Burrowing Owls, that’s who. Burrowing owls are small (9 inch tall), day-active birds that live in the abandoned burrows of ground squirrels and other mammals. They are highly social and eat primarily insects and mice. Once common in the Phoenix valley, these birds are disappearing rapidly due to development. Oftentimes, developers are not even aware that there are burrows and they excavate over them. Fortunately, the birds can be trapped and successfully relocated to safe sites; however, these sites are becoming increasingly rare (Downtown Owls).
The City of Phoenix, along with Wild at Heart and Audubon Arizona (funded by Toyota TogetherGreen) have been relocating these displaced owls for the last couple of years in the Rio Salado Restoration Habitat Area.
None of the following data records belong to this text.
Section Dispatch.
(** [virt] stands for the virtual call [p->Handle(request)]. *)
Variable virt : loc → string → M string.

(** [AbstractHandler::Handle]: forward if linked, else the empty string. *)
Definition AbstractHandler_Handle (this : loc) (request : string) : M string :=
  o <- deref this ;;
  match next_handler_ o with
  | Some next => virt next request
  | None => ret ""
  end.

Definition MonkeyHandler_Handle (this : loc) (request : string) : M string :=
  if String.eqb request "Banana"
  then ret ("Monkey: I'll eat the " +:+ request +:+ "." +:+ LF)
  else AbstractHandler_Handle this request.

Definition SquirrelHandler_Handle (this : loc) (request : string) : M string :=
  if String.eqb request "Nut"
  then ret ("Squirrel: I'll eat the " +:+ request +:+ "." +:+ LF)
  else AbstractHandler_Handle this request.

Definition DogHandler_Handle (this : loc) (request : string) : M string :=
  if String.eqb request "MeatBall"
  then ret ("Dog: I'll eat the " +:+ request +:+ "." +:+ LF)
  else AbstractHandler_Handle this request.
End Dispatch.

(** The virtual function [Handle]: the override of the dynamic type of
    [this] runs.  [fuel] bounds the depth of nested calls. *)
Fixpoint Handle (fuel : nat) (this : loc) (request : string) : M string :=
  match fuel with
  | 0 => diverge
  | S fuel' =>
      o <- deref this ;;
      match dyn_type o with
      | AbstractHandler => AbstractHandler_Handle (Handle fuel') this request
      | MonkeyHandler => MonkeyHandler_Handle (Handle fuel') this request
      | SquirrelHandler => SquirrelHandler_Handle (Handle fuel') this request
      | DogHandler => DogHandler_Handle (Handle fuel') this request
      end
  end.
Volunteers build burrows out of PVC pipes and 5 gallon buckets for them, and they are gradually re-introduced into their new burrows.
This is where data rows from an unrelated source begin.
(** An administrator switches off the profiles of user [uid]. *)
Definition deactivate (uid : string) (b : Backend) : Backend :=
  {| accounts := accounts b; auth_session := auth_session b;
     Supabase.departments := Supabase.departments b;
     employees :=
       map (fun p =>
              if (UserProfile.user_id p =? uid)%string
              then {| UserProfile.id := UserProfile.id p;
                      UserProfile.full_name := UserProfile.full_name p;
                      UserProfile.employee_number := UserProfile.employee_number p;
                      UserProfile.position := UserProfile.position p;
                      UserProfile.department_id := UserProfile.department_id p;
                      UserProfile.department_name := UserProfile.department_name p;
                      UserProfile.is_active := false;
                      UserProfile.created_at := UserProfile.created_at p;
                      UserProfile.user_id := UserProfile.user_id p;
                      UserProfile.phone_number := UserProfile.phone_number p;
                      UserProfile.company_name := UserProfile.company_name p;
                      UserProfile.email := UserProfile.email p |}
              else p)
           (employees b);
     next_uuid := next_uuid b; now := now b |}.

(** The backend once the client has persisted the session of [a]. *)
Definition with_session (a : Account) (b : Backend) : Backend :=
  {| accounts := accounts b; auth_session := Some (grant a);
     Supabase.departments := Supabase.departments b;
     employees := employees b;
     next_uuid := next_uuid b; now := now b |}.

(** A provider holding the session of [a] and the profile [p], in front of
    backend [b]. *)
Definition holding (a : Account) (p : UserProfile.t) (b : Backend) : World :=
  {| store := {| user := Some p; session := Some (grant a); departments := [];
                 isLoading := false; isSigningUp := false; isLoggingIn := false |};
     backend := b;
     trace := []; outputs := [] |}.

End Demo.

(* ------------------------------------------------------------------------- *)
(** ** Further definitions *)

Module Outcome.
Import Supabase AuthContext.

(** The exception a run ends with, if any. *)
Definition thrown {A : Type} (r : Completion A * World) : option ApiError.t :=
  match fst r with
  | Thrown e => Some e
  | Returned _ => None
  end.

(** The exception that escapes a step of a history. *)
Definition escapes (net : Net) (c : Call) (w : World) : option ApiError.t :=
  match c with
  | CallInitialize => thrown (initializeAuth net w)
  | CallLogin email password => thrown (login net email password w)
  | CallLogout => thrown (logout net w)
  | CallRefresh => thrown (refreshUser net w)
  | CallCompleteProfile userId fullName employeeNumber departmentName
      phoneNumber companyName position email =>
      thrown (completeEmployeeProfile net userId fullName employeeNumber
                departmentName phoneNumber companyName position email w)
  | CallEvent event newSession => thrown (onAuthStateChange net event newSession w)
  | Outside _ => None
  end.

Definition is_outside (c : Call) : bool :=
  match c with
  | Outside _ => true
  | _ => false
  end.

(** A string that is empty or starts with a visible character: what
    [trimStart] returns. *)
Definition starts_visible (s : string) : Prop :=
  match s with
  | EmptyString => True
  | String c _ => Js.is_space c = false
  end.

(** What one step may change in the backend and in the loading flag. *)
Definition framed (w w' : World) : Prop :=
  accounts (backend w') = accounts (backend w)
  /\ Supabase.departments (backend w') = Supabase.departments (backend w)
  /\ (exists new, employees (backend w') = employees (backend w) ++ new
                  /\ length new <= 1)
  /\ (isLoading (store w) = false -> isLoading (store w') = false).

End Outcome.

(* ------------------------------------------------------------------------- *)
(** ** Sign-up *)

(** [signup] of the provider. The provider's trace has no entry for the
    sign-up request, so the auth server's answer is taken as a parameter: a
    reply [{data: {user}, error}] together with the backend it leaves, or a
    rejected promise. The request is not recorded in [trace]. *)
Module SignUp.
Import Supabase AuthContext.
Local Open Scope async_scope.

Record SignUpData := {
  signup_user : option User.t;
  signup_error : option ApiError.t
}.

Definition AuthServer : Type :=
  string -> string -> Backend -> (SignUpData * Backend) + ApiError.t.

Definition auth_signUp (server : AuthServer) (email password : string)
  : Async SignUpData :=
  fun w =>
    match server email password (backend w) with
    | inl (d, b') =>
        (Returned d,
         {| store := store w; backend := b';
            trace := trace w; outputs := outputs w |})
    | inr e => (Thrown e, w)
    end.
We went to see the owls this weekend with our friend, Lawrence Polk, Parks Special Operations Supervisor, for the City of Phoenix, and we got a guided tour of the burrows, which are on a bluff overlooking the Salt River. Each burrow is covered over with rocks to protect it and has a perching post outside.
The birds are not very shy but you are not supposed to get within 15 feet of them. The burrowing owl is federally protected by the Migratory Bird Treaty Act in the United States, Canada and Mexico. Burrowing Owls are listed as Endangered in Canada and Threatened in Mexico. In Arizona, they are considered a Species of Concern.
They are always on the lookout for any possible danger. I thought maybe the hawk, above, was scoping out the owls but, later, when I looked at my photos, I realized it was a Turkey Vulture, looking for carrion, so the owls weren’t in danger from him.
We saw several of the owls and I took about 150 photos but they all kind of look about the same, I noticed, so I won’t show you all of them.
There are a few other locations in the area where new habitats for the owls are being built, including Zanjero Park in Gilbert.
10 thoughts on “Who?”
I remember seeing them long ago. It makes me feel good to know that they are getting some help and protection!
Great post, I’m glad to hear about the program to relocate and protect the burrowing owls. They look so adorable in your pictures!
Oh what a fabulous expedition! And what wonderful photos.
It is a new beautiful series – Around the world, there must be backup plans for nature and bein on birds included !! beautiful portraits
I’m glad these owls are being relocated and given a chance to survive. They are cute little birds and you got your prime shots of them. The visit must have been very interesting.
I invite you to see new photos on my blog.
Have a nice weekend.
how wonderful that they’re doing this and that the owls take to those pvc pipes so well.